------ Supplied data ------

(** [strncpy(dst, src, n)]: at most [n] octets, padded with zeros up to [n]. *)
Definition strncpy (n : Z) (src dst : bytes) : bytes := sub 0 n (src ++ zeros n) ++ drop (Z.to_nat n) dst.

(** [strcmp(entries[i].key, key) == 0] for the first such [i]. *)
Fixpoint find_key (l : list slot) (k : bytes) : option nat :=
  match l with
  | [] => None
  | s :: l => if bytes_eqb (cstr (key s)) k then Some O else S <$> find_key l k
  end.

(** The entries in use. *)
Definition used (v : vault) : list slot := take (Z.to_nat (count v)) (entries v).

Definition alrios_vault_set (v : option vault) (k val : option bytes) : Z * option vault :=
  match v, k, val with
  | Some v0, Some k, Some val =>
      if count v0 >=? ALRIOS_VAULT_MAX_ENTRIES then (-1, v)
      else
        match find_key (used v0) k with
        | Some i =>
            (0, Some (mk_vault (count v0)
                        (alter (fun s => mk_slot (key s) (strncpy (ALRIOS_VAULT_VAL_MAX - 1) val (value s))) i (entries v0))))
        | None =>
            (0, Some (mk_vault (count v0 + 1)
                        (alter (fun s => mk_slot (strncpy (ALRIOS_VAULT_KEY_MAX - 1) k (key s)) (strncpy (ALRIOS_VAULT_VAL_MAX - 1) val (value s)))
                           (Z.to_nat (count v0)) (entries v0))))
        end
  | _, _, _ => (-1, v)
  end.

Definition alrios_vault_get (v : option vault) (k : option bytes) : option bytes :=
  match v, k with
  | Some v, Some k =>
      match find_key (used v) k with
      | Some i => match entries v !! i with Some s => Some (cstr (value s)) | None => None end
      | None => None
      end
  | _, _ => None
  end.

(** [malloc] or [calloc] of a function that returns [e] when there is no memory. *)
Definition allocate_or (e : Z) : may unit := let* ok := sys_ok in if ok then done_ tt else fail e.

(** [snprintf(line, size, "%s=%s", key, value)] *)
Definition print_line (size : Z) (k val : bytes) : bytes := sub 0 (size - 1) (k ++ [61] ++ val).

Fixpoint build_loop (l : list slot) (envp : list bytes) : may (list bytes) :=
  match l with
  | [] => done_ envp
  | s :: l =>
      let size := len (cstr (key s)) + len (cstr (value s)) + 2 in
      let+ _ := allocate_or (-3) in
      build_loop l (envp ++ [print_line size (cstr (key s)) (cstr (value s))])
  end.

Definition alrios_vault_build_envp (v : option vault) (out_envp : bool) : may (list bytes) :=
  match v with
  | Some v => if negb out_envp then fail (-1) else let+ _ := allocate_or (-2) in build_loop (used v) []
  | None => fail (-1)
  end.

(** What the strings hold when they are given back. *)
Definition alrios_vault_free_envp (envp : list bytes) (count : Z) : list bytes :=
  map (fun s => zeros (len s)) (take (Z.to_nat count) envp) ++ drop (Z.to_nat count) envp.

(** ** The matrix *)

Definition VAULT_MAX_ENTRIES : Z := 128.

Definition VAULT_KEY_MAX : Z := 65.

Definition VAULT_VAL_MAX : Z := 1025.

Definition LOADER_OK : Z := 0.

Definition ERR_NULL_PARAM : Z := -1.

Definition ERR_EMPTY : Z := -2.

Definition ERR_COUNT_OVERFLOW : Z := -3.

Definition ERR_INVALID_KEY : Z := -4.

Definition ERR_INVALID_VALUE : Z := -5.

Definition ERR_KEY_TOO_LONG : Z := -6.

Definition ERR_VAL_TOO_LONG : Z := -7.

Definition ERR_SIZE_OVERFLOW : Z := -8.

Definition ERR_OOM : Z := -9.

(** [safe_strnlen] of an array of at least [maxlen] octets. *)
Fixpoint safe_strnlen (s : bytes) (maxlen : nat) : Z :=
  match maxlen, s with
  | S maxlen, c :: s => if c =? 0 then 0 else 1 + safe_strnlen s maxlen
  | _, _ => 0
  end.

Definition isdigit (c : Z) : bool := (48 <=? c) && (c <=? 57).

Definition key_char (c : Z) : bool := ((65 <=? c) && (c <=? 90)) || isdigit c || (c =? 95).

Definition validate_key (k : bytes) (n : Z) : Z :=
  if n =? 0 then ERR_INVALID_KEY
  else if isdigit (at_ k 0) then ERR_INVALID_KEY
  else if negb (forallb key_char (sub 0 n k)) then ERR_INVALID_KEY
  else LOADER_OK.

Definition validate_val (val : bytes) (n : Z) : Z :=
  if n =? 0 then LOADER_OK
  else if at_ val 0 =? 61 then ERR_INVALID_VALUE
  else LOADER_OK.

Fixpoint validate_loop (l : list slot) : Z :=
  match l with
  | [] => LOADER_OK
  | e :: l =>
      let klen := safe_strnlen (key e) (Z.to_nat VAULT_KEY_MAX) in
      if klen >=? VAULT_KEY_MAX then ERR_KEY_TOO_LONG
      else
        let k_rc := validate_key (key e) klen in
        if negb (k_rc =? LOADER_OK) then k_rc
        else
          let vlen := safe_strnlen (value e) (Z.to_nat VAULT_VAL_MAX) in
          if vlen >=? VAULT_VAL_MAX then ERR_VAL_TOO_LONG
          else
            let v_rc := validate_val (value e) vlen in
            if negb (v_rc =? LOADER_OK) then v_rc
            else if klen >? SIZE_MAX - vlen - 2 then ERR_SIZE_OVERFLOW
            else validate_loop l
  end.

Definition alrios_vault_validate (v : option vault) : Z :=
  match v with
  | None => ERR_NULL_PARAM
  | Some v =>
      if count v =? 0 then ERR_EMPTY
      else if count v >? VAULT_MAX_ENTRIES then ERR_COUNT_OVERFLOW
      else validate_loop (used v)
  end.

(** [snprintf(line, size, "%.*s=%.*s", ...)]: what it would write, cut to the size. *)
Fixpoint inject_loop (l : list slot) (envp : list bytes) : may (list bytes) :=
  match l with
  | [] => done_ envp
  | e :: l =>
      let klen := safe_strnlen (key e) (Z.to_nat VAULT_KEY_MAX) in
      let vlen := safe_strnlen (value e) (Z.to_nat VAULT_VAL_MAX) in
      let line_len := klen + vlen + 2 in
      let+ _ := allocate_or ERR_OOM in
      let text := cstr (sub 0 klen (key e)) ++ [61] ++ cstr (sub 0 vlen (value e)) in
      if len text >=? line_len then fail ERR_SIZE_OVERFLOW
      else inject_loop l (envp ++ [text])
  end.

Definition alrios_vault_inject_envp (v : option vault) (out_envp : bool) : may (list bytes) :=
  if negb out_envp then fail ERR_NULL_PARAM
  else
    match v with
    | None => fail ERR_NULL_PARAM
    | Some v0 =>
        let val_rc := alrios_vault_validate v in
        if negb (val_rc =? LOADER_OK) then fail val_rc
        else if count v0 >? SIZE_MAX / 8 - 1 then fail ERR_SIZE_OVERFLOW
        else let+ _ := allocate_or ERR_OOM in inject_loop (used v0) []
    end.

(** ** Arrays that hold strings *)

Lemma len_strncpy n src dst : 0 <= n <= len dst -> len (strncpy n src dst) = len dst.
Proof.
  intros H. unfold strncpy. rewrite len_app, len_drop, len_sub; [lia|lia|lia|]. rewrite len_app, len_zeros by lia. pose proof (len_nonneg src). lia.
Qed.

Lemma strncpy_last n src dst : 0 <= n -> at_ (strncpy n src dst) n = at_ dst n.
Proof.
  intros Hn. unfold strncpy, at_. assert (Hl : length (sub 0 n (src ++ zeros n)) = Z.to_nat n).
  { assert (len (sub 0 n (src ++ zeros n)) = n) by (apply len_sub; [lia|lia|rewrite len_app, len_zeros by lia; pose proof (len_nonneg src); lia]). unfold len in *. lia. }
  rewrite app_nth2 by lia. by rewrite Hl, Nat.sub_diag, List.nth_skipn, Nat.add_0_r.
Qed.

(** What a copied string reads as. *)
Lemma cstr_strncpy n src dst :
  0 <= n < len dst -> at_ dst n = 0 -> Forall (fun c => c <> 0) src -> cstr (strncpy n src dst) = sub 0 n src.
Proof.
  intros Hn Hd Hs. assert (Hsub : Forall (fun c => c <> 0) (sub 0 n src)) by (unfold sub; cbn; by apply Forall_take).
  assert (exists rest, strncpy n src dst = sub 0 n src ++ 0 :: rest) as [rest ->]; [|by apply cstr_terminated].
  unfold strncpy. destruct (Z.le_gt_cases n (len src)).
  - rewrite sub_app_l by lia. assert (Hdr : exists d, drop (Z.to_nat n) dst = 0 :: d).
    { destruct (drop (Z.to_nat n) dst) as [|d0 d] eqn:E.
      - apply (f_equal length) in E. rewrite length_drop in E. unfold len in Hn. cbn in E. lia.
      - exists d. f_equal. rewrite <- Hd. unfold at_. rewrite <- (take_drop (Z.to_nat n) dst), E. rewrite app_nth2 by (rewrite length_take; lia).
        rewrite length_take. unfold len in Hn. by replace (Z.to_nat n - Z.to_nat n `min` length dst)%nat with 0%nat by lia. }
    destruct Hdr as [d ->]. by exists d.
  - assert (Hz : sub 0 n (src ++ zeros n) = src ++ 0 :: zeros (n - len src - 1)).
    { unfold sub, zeros, len in *. change (Z.to_nat 0) with 0%nat. rewrite drop_0, take_app, (take_ge src) by lia. f_equal. rewrite take_replicate.
      replace ((Z.to_nat n - length src) `min` Z.to_nat n)%nat with (S (Z.to_nat (n - Z.of_nat (length src) - 1))) by lia. done. }
    rewrite Hz. replace (sub 0 n src) with src; [by rewrite <- app_assoc; eexists|]. unfold sub. change (Z.to_nat 0) with 0%nat. rewrite drop_0, take_ge; [done|]. unfold len in *. lia.
Qed.

(** ** The vault as a map *)

Record slot_ok (s : slot) : Prop := {
  ok_key : len (key s) = ALRIOS_VAULT_KEY_MAX /\ at_ (key s) (ALRIOS_VAULT_KEY_MAX - 1) = 0;
  ok_value : len (value s) = ALRIOS_VAULT_VAL_MAX /\ at_ (value s) (ALRIOS_VAULT_VAL_MAX - 1) = 0;
}.

Definition contents (v : vault) : list (bytes * bytes) := map (fun s => (cstr (key s), cstr (value s))) (used v).

Definition view (v : vault) : gmap bytes bytes := list_to_map (contents v).

Record vault_ok (v : vault) : Prop := {
  v_size : len (entries v) = ALRIOS_VAULT_MAX_ENTRIES;
  v_count : 0 <= count v <= ALRIOS_VAULT_MAX_ENTRIES;
  v_slots : Forall slot_ok (entries v);
  v_distinct : NoDup (contents v).*1;
}.

Definition no_nul (s : bytes) : Prop := Forall (fun c => c <> 0) s.

Lemma find_key_view l k :
  match find_key l k with
  | Some i => exists s, l !! i = Some s /\ cstr (key s) = k
  | None => k ∉ map (fun s => cstr (key s)) l
  end.
Proof.
  induction l as [|s l IH]; cbn [find_key map]; [by apply not_elem_of_nil|].
  destruct (bytes_eqb (cstr (key s)) k) eqn:E; [apply bytes_eqb_eq in E; by exists s|]. apply bytes_eqb_neq in E.
  destruct (find_key l k) as [i|]; cbn; [exact IH|]. intros [->|?]%elem_of_cons; done.
Qed.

------

▶ [What you will do] Return, unchanged, the run of lines above that opens with the line containing "let+ _ := allocate_or (-3) in" and closes with the line containing "Definition ERR_OOM : Z := -9.". Include both.

▶ [Response to the exercise]
      let+ _ := allocate_or (-3) in
      build_loop l (envp ++ [print_line size (cstr (key s)) (cstr (value s))])
  end.

Definition alrios_vault_build_envp (v : option vault) (out_envp : bool) : may (list bytes) :=
  match v with
  | Some v => if negb out_envp then fail (-1) else let+ _ := allocate_or (-2) in build_loop (used v) []
  | None => fail (-1)
  end.

(** What the strings hold when they are given back. *)
Definition alrios_vault_free_envp (envp : list bytes) (count : Z) : list bytes :=
  map (fun s => zeros (len s)) (take (Z.to_nat count) envp) ++ drop (Z.to_nat count) envp.

(** ** The matrix *)

Definition VAULT_MAX_ENTRIES : Z := 128.

Definition VAULT_KEY_MAX : Z := 65.

Definition VAULT_VAL_MAX : Z := 1025.

Definition LOADER_OK : Z := 0.

Definition ERR_NULL_PARAM : Z := -1.

Definition ERR_EMPTY : Z := -2.

Definition ERR_COUNT_OVERFLOW : Z := -3.

Definition ERR_INVALID_KEY : Z := -4.

Definition ERR_INVALID_VALUE : Z := -5.

Definition ERR_KEY_TOO_LONG : Z := -6.

Definition ERR_VAL_TOO_LONG : Z := -7.

Definition ERR_SIZE_OVERFLOW : Z := -8.

Definition ERR_OOM : Z := -9.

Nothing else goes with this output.